# BRIEF:
Nothing but the lines from the one with "destruct (starts_with_digit p &&" down to the one with "destruct (length (strip_zeros" should be returned, exactly and with both ends included, from the material below.

#### RECORDS SHOWN ####

Lemma chunk_cmp_str p q : p <> q -> starts_with_digit p && starts_with_digit q = false ->
  chunk_cmp p q = str_cmp p q.
Proof.
  intros Hne Hd. unfold chunk_cmp. rewrite decide_False, Hd by done. rewrite str_lt_cmp.
  assert (str_cmp p q <> 0) by (by rewrite str_cmp_zero).
  unfold str_cmp in *. by destruct (str_compare p q).
Qed.

Lemma chunk_cmp_key p q : Z.sgn (chunk_cmp p q) = Z.sgn (key_cmp p q).
Proof.
  unfold key_cmp, cmp_then. destruct (decide (p = q)) as [->|Hne].
  { rewrite !Z.sub_diag. simpl. rewrite (proj2 (str_cmp_zero _ _)) by done.
    unfold chunk_cmp. by rewrite decide_True. }
  destruct (starts_with_digit p && starts_with_digit q) eqn:Hd.
  - apply andb_true_iff in Hd as [Hp Hq]. rewrite !(proj1 (run_class_digit _)) by done. simpl.
    unfold chunk_cmp, run_length, run_body. rewrite decide_False, Hp, Hq by done. simpl.
    destruct (length (strip_zeros p) =? length (strip_zeros q))%nat eqn:El; breflect.
    + rewrite El, Z.sub_diag. simpl. case_decide as Hs; [by rewrite (proj2 (str_cmp_zero _ _))|].
      rewrite <- str_cmp_zero in Hs. rewrite str_lt_cmp. unfold str_cmp in *. by destruct (str_compare _ _).
    + rewrite (proj2 (Z.eqb_neq (Z.of_nat (length (strip_zeros p)) - Z.of_nat (length (strip_zeros q))) 0)) by lia.
      case_match eqn:Hl; breflect; [rewrite Z.sgn_neg | rewrite Z.sgn_pos]; simpl; lia.
  - rewrite chunk_cmp_str by done. destruct (run_class p - run_class q =? 0) eqn:Ec; breflect.
    + assert (starts_with_digit p = false /\ starts_with_digit q = false) as [Hp Hq].
      { pose proof (run_class_digit p). pose proof (run_class_digit q).
        assert (run_class p = run_class q) as Er by lia. rewrite Er in *.
        destruct (starts_with_digit p), (starts_with_digit q); naive_solver. }
      unfold run_length, run_body. by rewrite Hp, Hq.
    + rewrite str_cmp_class by lia. by destruct (run_class p - run_class q).
Qed.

####

# ANSWER AREA:
  destruct (starts_with_digit p && starts_with_digit q) eqn:Hd.
  - apply andb_true_iff in Hd as [Hp Hq]. rewrite !(proj1 (run_class_digit _)) by done. simpl.
    unfold chunk_cmp, run_length, run_body. rewrite decide_False, Hp, Hq by done. simpl.
    destruct (length (strip_zeros p) =? length (strip_zeros q))%nat eqn:El; breflect.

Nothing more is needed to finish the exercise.